【目的】
　　通过卵蛋白雾化吸入建立支气管哮喘大鼠模型，研究肺肠合治法是否通过细胞归巢机制下调CCR9/CCL25细胞因子，从而干预Th17/Treg平衡机制，为治疗支气管哮喘提供新的治疗方法与思路，为临床运用肺肠合治法治疗支气管哮喘提供科学依据。
　　【方法】
　　选用SPF清洁级雄性大鼠，正常饲养一周后随机分为空白组、模型组、治肺组(三拗汤)、治肠组(小承气汤)、肺肠合治组(三拗汤合小承气汤)、阳性药物对照组(地塞米松片)，共六组，依据文献建立支气管哮喘模型，造模成功后，给予各组大鼠药物灌胃治疗8W，实验过程中观察大鼠情况。治疗结束后，麻醉处死大鼠，采取腹主动脉血、肺组织、肠组织，运用HE、Masson、糖原染色观察肺肠病理学变化、上皮下胶原沉积、肌纤维增生情况与杯状细胞的增生情况。运用免疫组化法检测IL-10、IL-17、TGF-β1、ror-γt、Foxp3、CCR9、CLCs含量；PCR检测肺肠中IL-10、IL-17、TGF-β1、ror-γt、Foxp3、CCR9、CCL25mRNA的表达；ELISA检测IL-17、IL-10、TGF-β1、CCL25含量；Westernblot法检测IL-10、IL-17、CCR9、Foxp3、ror-γt、TGF-β1蛋白含量。
　　【结果】
　　1.各组大鼠HE染色、Masson、AB-PAS染色结果显示：空白组未见明显变化；与空白组相比，模型组病理变化明显；与模型组相比，治肺组、治肠组、肺肠合治组及阳性药物对照组病理变化减轻；其中与模型组比较，肺肠合治组、阳性药物对照组差异明显。
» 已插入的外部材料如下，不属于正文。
(** * Bench pattern analysis: the statistics and rule derivation of
      [analyze_bench_patterns.py], embedded as pure functions.

    Number model.  Python floats are modelled by exact rationals ([Q]):
    rounding, infinities and NaN are outside the model.  A division whose
    divisor is zero raises [ZeroDivisionError], as it does on Python floats
    and ints.  The square root used by the geometry and statistics libraries
    is a parameter of the model: no property of it is assumed.

    Containers.  A pandas frame is the list of its rows, a Python [set] of
    ids a [gset Z], a Python [dict] a [gmap].  Console output is left out. *)

From Stdlib Require Import ZArith QArith Qminmax Lia Lqa.
From stdpp Require Import gmap strings list sorting.

Local Open Scope Q_scope.

(** ** Exceptions *)

Inductive exn := GeometryError | ZeroDivisionError | KeyError.

Inductive result (A : Type) :=
  | Ok (a : A)
  | Raise (e : exn).
Arguments Ok {A} a.
Arguments Raise {A} e.

Global Instance result_bind : MBind result := λ A B f m,
  match m with
  | Ok a => f a
  | Raise e => Raise e
  end.

(** ** Numbers *)

Definition of_nat (n : nat) : Q := inject_Z (Z.of_nat n).

(** [x > y] on numbers. *)
Definition Qgtb (x y : Q) : bool := negb (Qle_bool x y).
(** C6: after the enrichment step every record has its five metadata
    fields either all from the one answer its own lookup returned, or all
    at the sentinel, the latter exactly when that lookup raised. *)
Theorem enrichment_all_or_nothing (E : env) (w : world) :
  Forall has_id (rows (frame w)) →
  ∃ w', enrich E w = (Ok tt, w')
    ∧ ∀ i r', rows (frame w') !! i = Some r' →
        ∃ paper_id,
          r' !! "id" = Some paper_id
          ∧ match paper_get E i paper_id with
            | inr p => metadata_of r' = paper_fields p
            | inl _ => metadata_of r' = sentinel_fields
            end.
Proof.
  intros Hids.
  destruct (enrich_run E w Hids) as (w' & Hrun & _ & Hrows & _).
  exists w'. split; [done|]. intros i r'.
  rewrite Hrows, list_lookup_imap.
  destruct (rows (frame w) !! i) as [r|] eqn:Hr; [|done].
  intros [= <-].
  assert (has_id r) as Hid.
  { rewrite Forall_forall in Hids. apply Hids.
    by eapply list_elem_of_lookup_2. }
  destruct (enriched_row_fields E i r Hid) as (Hkeep & paper_id & Hp & Hmeta).
  exists paper_id. by rewrite (Hkeep "id" id_not_metadata).
Qed.

Lemma enrichment_all_or_nothing_witness :
  ∃ w', enrich SampleBatch.E SampleBatch.w = (Ok tt, w')
    ∧ ∀ i r', rows (frame w') !! i = Some r' →
        ∃ paper_id,
          r' !! "id" = Some paper_id
          ∧ match paper_get SampleBatch.E i paper_id with
            | inr p => metadata_of r' = paper_fields p
            | inl _ => metadata_of r' = sentinel_fields
            end.
Proof.
  apply (enrichment_all_or_nothing SampleBatch.E SampleBatch.w).
  exact sample_batch_has_ids.
Defined.

(** C9: the enrichment step keeps every record and changes none of its
    fields outside the five metadata columns: id, spr, stars and timestamp
    are what they were, whatever the lookups return. *)
Theorem enrichment_keeps_summary_fields (E : env) (w : world) :
  Forall has_id (rows (frame w)) →
  ∃ w', enrich E w = (Ok tt, w')
    ∧ length (rows (frame w')) = length (rows (frame w))
    ∧ ∀ i r, rows (frame w) !! i = Some r →
        ∃ r', rows (frame w') !! i = Some r'
          ∧ r' !! "id" = r !! "id"
          ∧ r' !! "spr" = r !! "spr"
          ∧ r' !! "stars" = r !! "stars"
          ∧ r' !! "timestamp" = r !! "timestamp"
          ∧ ∀ col, col ∉ metadata_cols → r' !! col = r !! col.
Proof.
  intros Hids.
  destruct (enrich_run E w Hids) as (w' & Hrun & _ & Hrows & _).
  exists w'. split; [done|]. rewrite Hrows, length_imap. split; [done|].
  intros i r Hr. rewrite list_lookup_imap, Hr. eexists. split; [done|].
  assert (has_id r) as Hid.
  { rewrite Forall_forall in Hids. apply Hids.
    by eapply list_elem_of_lookup_2. }
  destruct (enriched_row_fields E i r Hid) as (Hkeep & _).
  split; [apply Hkeep, id_not_metadata|].
  split; [apply Hkeep, spr_not_metadata|].
  split; [apply Hkeep, stars_not_metadata|].
  split; [apply Hkeep, timestamp_not_metadata|].
  exact Hkeep.
Qed.

Lemma enrichment_keeps_summary_fields_witness :
  ∃ w', enrich SampleBatch.E SampleBatch.w = (Ok tt, w')
    ∧ length (rows (frame w')) = length (rows (frame SampleBatch.w))
    ∧ ∀ i r, rows (frame SampleBatch.w) !! i = Some r →
        ∃ r', rows (frame w') !! i = Some r'
          ∧ r' !! "id" = r !! "id"
          ∧ r' !! "spr" = r !! "spr"
          ∧ r' !! "stars" = r !! "stars"
          ∧ r' !! "timestamp" = r !! "timestamp"
          ∧ ∀ col, col ∉ metadata_cols → r' !! col = r !! col.
Proof.
  apply (enrichment_keeps_summary_fields SampleBatch.E SampleBatch.w).
  exact sample_batch_has_ids.
Defined.

(** ** The run as a whole *)

Section Run.

Variable E : env.

Lemma get_current_trending_run (pages : nat) (w : world) :
  get_current_trending E pages w =
  match scrape_pages E (seq 1 pages) [] w with
  | (Ok records, w1) => (Ok (batch_of E records), log EvClock w1)
  | (Raise e, w1) => (Raise e, w1)
  end.
Proof.
  unfold get_current_trending, mbind, M_bind.
  destruct (scrape_pages E (seq 1 pages) [] w) as [[records|e] w1]; done.
Qed.

Lemma main_run (w : world) :
  main E w =
  match scrape_pages E (seq 1 PAGES_TO_SCRAPE) [] w with
  | (Ok records, w1) => finish E (batch_of E records) (log EvClock w1)
  | (Raise e, w1) => (Raise e, w1)
  end.
Proof.
  unfold main. unfold mbind at 1, M_bind at 1.
  rewrite get_current_trending_run.
  destruct (scrape_pages E (seq 1 PAGES_TO_SCRAPE) [] w) as [[records|e] w1];
    done.
Qed.

Lemma emits_put_frame (P : event → Prop) (df : DataFrame) :
  emits P (put_frame df).
Proof. by apply emits_silent. Qed.

Lemma emits_get_frame (P : event → Prop) : emits P get_frame.
Proof. by apply emits_silent. Qed.

Lemma emits_modify_frame (P : event → Prop) (f : DataFrame → DataFrame) :
  emits P (modify_frame f).
Proof. by apply emits_silent. Qed.

Lemma emits_getitem (P : event → Prop) (r : gmap string value) (key : string) :
  emits P (getitem r key).
Proof. unfold getitem. destruct (r !! key); auto with footprint. Qed.

Lemma emits_client_paper_get (P : event → Prop) (idx : nat) (paper_id : value) :
  P (EvLookup paper_id) → emits P (client_paper_get E idx paper_id).
Proof.
  intros H w. exists [EvLookup paper_id]. unfold client_paper_get.
  split; [by destruct (paper_get E idx paper_id)|]. by constructor.
Qed.

Lemma emits_save_to_sqlite (P : event → Prop) (df : DataFrame)
    (db_path table_name : string) :
  P (EvToSql db_path table_name (Pd.len df)) →
  emits P (save_to_sqlite df db_path table_name).
Proof.
  intros H w. exists [EvToSql db_path table_name (Pd.len df)].
  unfold save_to_sqlite. split; [|by constructor].
  by destruct (Sql.to_sql_append _ _).
Qed.

Lemma emits_print (P : event → Prop) (line : string) :
  P (EvPrint line) → emits P (print line).
Proof. apply emits_emit. Qed.

Hint Resolve emits_put_frame emits_get_frame emits_modify_frame
  emits_getitem emits_client_paper_get emits_save_to_sqlite emits_print
  : footprint.

(** The enrichment step only looks papers up and prints. *)
Lemma emits_enrich (P : event → Prop) :
  (∀ paper_id, P (EvLookup paper_id)) → (∀ line, P (EvPrint line)) →
  emits P (enrich E).
Proof.
  intros Hl Hp. unfold enrich.
  apply emits_bind; [auto with footprint|]. intros _.
  apply emits_bind; [auto with footprint|]. intros df.
  destruct (negb (Pd.empty df)); [|auto with footprint].
  apply emits_for_each. intros [idx r]. unfold enrich_row.
  apply emits_bind; [auto with footprint|]. intros paper_id.
  apply emits_try; [|auto with footprint].
  apply emits_bind.
  - unfold get_paper_metadata. auto with footprint.
  - intros d. auto with footprint.
Qed.

(** Nothing after the page loop sends a request. *)
Lemma emits_finish (df : DataFrame) : emits no_request (finish E df).
Proof.
  unfold finish.
  apply emits_bind; [auto with footprint|]. intros _.
  apply emits_bind; [by apply emits_enrich|]. intros _.
  apply emits_bind; [auto with footprint|]. intros df'.
  apply emits_bind; [by apply emits_save_to_sqlite|]. intros _.
  by apply emits_print.
Qed.

End Run.

(** ** The politeness delay *)

Lemma request_times_quiet (dur : event → nat) (now : nat) (evs : list event) :
  Forall no_request evs → request_times dur now evs = [].
Proof.
  intros H. revert now. induction H as [|ev evs Hev _ IH]; intros now; [done|].
  cbn. rewrite Hev. apply IH.
Qed.

Lemma request_times_lower (dur : event → nat) (evs : list event) (now t : nat) :
  t ∈ request_times dur now evs → now ≤ t.
Proof.
  revert now. induction evs as [|ev evs IH]; intros now; cbn.
  - intros H. by apply elem_of_nil in H.
  - intros H. apply elem_of_app in H as [H|H].
    + destruct (is_request ev); [|by apply elem_of_nil in H].
      apply list_elem_of_singleton in H. lia.
    + apply IH in H. lia.
Qed.
(** The vector does not tell [==] bounds apart. *)
Lemma AABB_vector_compact_Bounds_eq (b1 b1' b2 b2' : Bounds) :
  Bounds_eq b1 b1' -> Bounds_eq b2 b2' ->
  fst (AABB_vector_compact b1 b2) == fst (AABB_vector_compact b1' b2')
  /\ snd (AABB_vector_compact b1 b2) == snd (AABB_vector_compact b1' b2').
Proof.
  intros E1 E2.
  pose proof (AABB_is_colliding_Bounds_eq _ _ _ _ E1 E2) as Hc.
  destruct (AABB_is_colliding b1' b2') eqn:Hc'.
  - rewrite (AABB_vector_compact_colliding _ _ Hc),
      (AABB_vector_compact_colliding _ _ Hc'). cbv zeta.
    destruct b1 as [[a0 a1] [c0 c1]], b2 as [[b0 b1] [d0 d1]],
      b1' as [[a0' a1'] [c0' c1']], b2' as [[b0' b1'] [d0' d1']].
    destruct E1 as [[H1 H2] [H3 H4]], E2 as [[K1 K2] [K3 K4]].
    cbn [fst snd] in *.
    pose proof (_AABB_vector_1d_Qeq _ _ _ _ _ _ _ _ H1 H2 K1 K2) as Ex.
    pose proof (_AABB_vector_1d_Qeq _ _ _ _ _ _ _ _ H3 H4 K3 K4) as Ey.
    assert (Ec : Qltb (Qabs (_AABB_vector_1d (a0, a1) (b0, b1)))
                   (Qabs (_AABB_vector_1d (c0, c1) (d0, d1)))
                 = Qltb (Qabs (_AABB_vector_1d (a0', a1') (b0', b1')))
                     (Qabs (_AABB_vector_1d (c0', c1') (d0', d1'))))
      by (now rewrite Ex, Ey).
    rewrite Ec. clear Ec.
    match goal with |- context [if ?c then _ else _] => destruct c end;
      cbn [fst snd]; split; try reflexivity; assumption.
  - rewrite (AABB_vector_compact_apart _ _ Hc),
      (AABB_vector_compact_apart _ _ Hc').
    split; reflexivity.
Qed.

Lemma same_place_sym (a b : PhysicsObject) : same_place a b -> same_place b a.
Proof.
  intros [(H1 & H2 & H3 & H4 & H5) [Hx Hy]].
  split; [unfold same_shape; intuition | split; now symmetry].
Qed.

Lemma move_same_place (d d' : PhysicsObject) (v v' : Q * Q) :
  same_place d d' -> fst v == fst v' -> snd v == snd v' ->
  same_place (move d v) (move d' v').
Proof.
  intros [(H1 & H2 & H3 & H4 & H5) [Hx Hy]] Ex Ey.
  split; [unfold same_shape, move; cbn; intuition |].
  unfold move. cbn [x y]. split; [now rewrite Hx, Ex | now rewrite Hy, Ey].
Qed.

Lemma resolve_inert (D : PhysicsObject) (objects : list PhysicsObject)
    (d : PhysicsObject) :
  Forall (inert D) objects -> same_place D d ->
  same_place D (PhysicsEngine.resolve objects d).
Proof.
  intros HF. revert d. unfold PhysicsEngine.resolve.
  induction HF as [| obj objects Hobj _ IH]; intros d Hd; cbn [fold_left];
    [exact Hd |].
  apply IH. unfold PhysicsEngine.resolve_step.
  assert (Eid : id d = id D) by (destruct Hd as [(E & _) _]; now symmetry).
  destruct (Nat.eqb_spec (id obj) (id d)) as [E | Hne]; [exact Hd |].
  destruct Hobj as [Hobj | Hobj]; [congruence |].
  assert (Hc : AABB_is_colliding (bounds d) (bounds obj) = false).
  { rewrite <- Hobj. apply AABB_is_colliding_Bounds_eq;
      [apply Bounds_eq_sym, same_place_bounds, Hd | apply Bounds_eq_refl]. }
  rewrite (AABB_vector_compact_apart _ _ Hc).
  eapply same_place_trans; [exact Hd | apply move_zero_same_place].
Qed.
　　2.各组大鼠免疫组化结果显示：与空白组相比，模型组CCR9、IL-17、Foxp3、CLCs含量增加(p＜0.05)，IL-10、ror-γt、TGF-β1含量降低(p＜0.05)；与模型组相比，治肺组、治肠组、肺肠合治组及阳性药物对照组CCR9、IL-17、Foxp3含量降低(p＜0.05)，IL-10、ror-γt、TGF-β1含量增加(p＜0.05)；其中与模型组比较，肺肠合治组与阳性药物对照组差异明显(p＜0.01)。
　　3.各组大鼠PCR检测结果显示：PCR检测及SPSS分析结果显示：与空白组相比，模型组CCR9、CCL25、IL-17、Foxp3含量增加，IL-10、ror-γt、TGF-β1含量降低，差异具有统计学意义(p＜0.05)；与模型组相比，治肺组、治肠组、肺肠合治组及阳性药物对照组CCR9、CCL25、IL-17、Foxp3含量降低，IL-10、ror-γt、TGF-β1含量增加，(p＜0.05)；其中与模型组比较，肺肠合治组与阳性药物对照组差异明显，(p＜0.01)。
　　4.各组大鼠ELISA检测结果显示：与空白组相比，模型组CCL25、IL-17含量增加，IL-10、TGF-β1含量降低(p＜0.05)；与模型组相比，治肺组、治肠组、肺肠合治组及阳性药物对照组CCL25、IL-17含量降低，IL-10、TGF-β1含量增加(p＜0.05)；其中与模型组比较，肺肠合治组与阳性药物对照组差异明显(p＜0.01)。
　　5.Westernblot检测结果显示：与空白组相比，模型组CLCs、CCR9含量增加，IL-10、ror-γt、TGF-β1含量降低(p＜0.05)；与模型组相比，治肺组、治肠组、肺肠合治组及阳性药物对照组CCR9含量降低，IL-10、ror-γt、TGF-β1含量增加(p＜0.05)；其中与模型组比较，肺肠合治组与阳性药物对照组差异明显，(p＜0.01)。
　　【结论】
　　1.CCR9/CCL25细胞可通过细胞归巢机制归巢于肺。
　　2.CCR9/CCL25细胞表达量下调可以使Th17/Treg机制中IL-17、Foxp3表达量增加，IL-10、ror-γt、TGF-β1表达量降低。
　　3.肺肠合治法可以通过调控CCR9/CCL25干预Th17/Treg平衡机制，从而减轻肺部炎症，治疗支气管哮喘。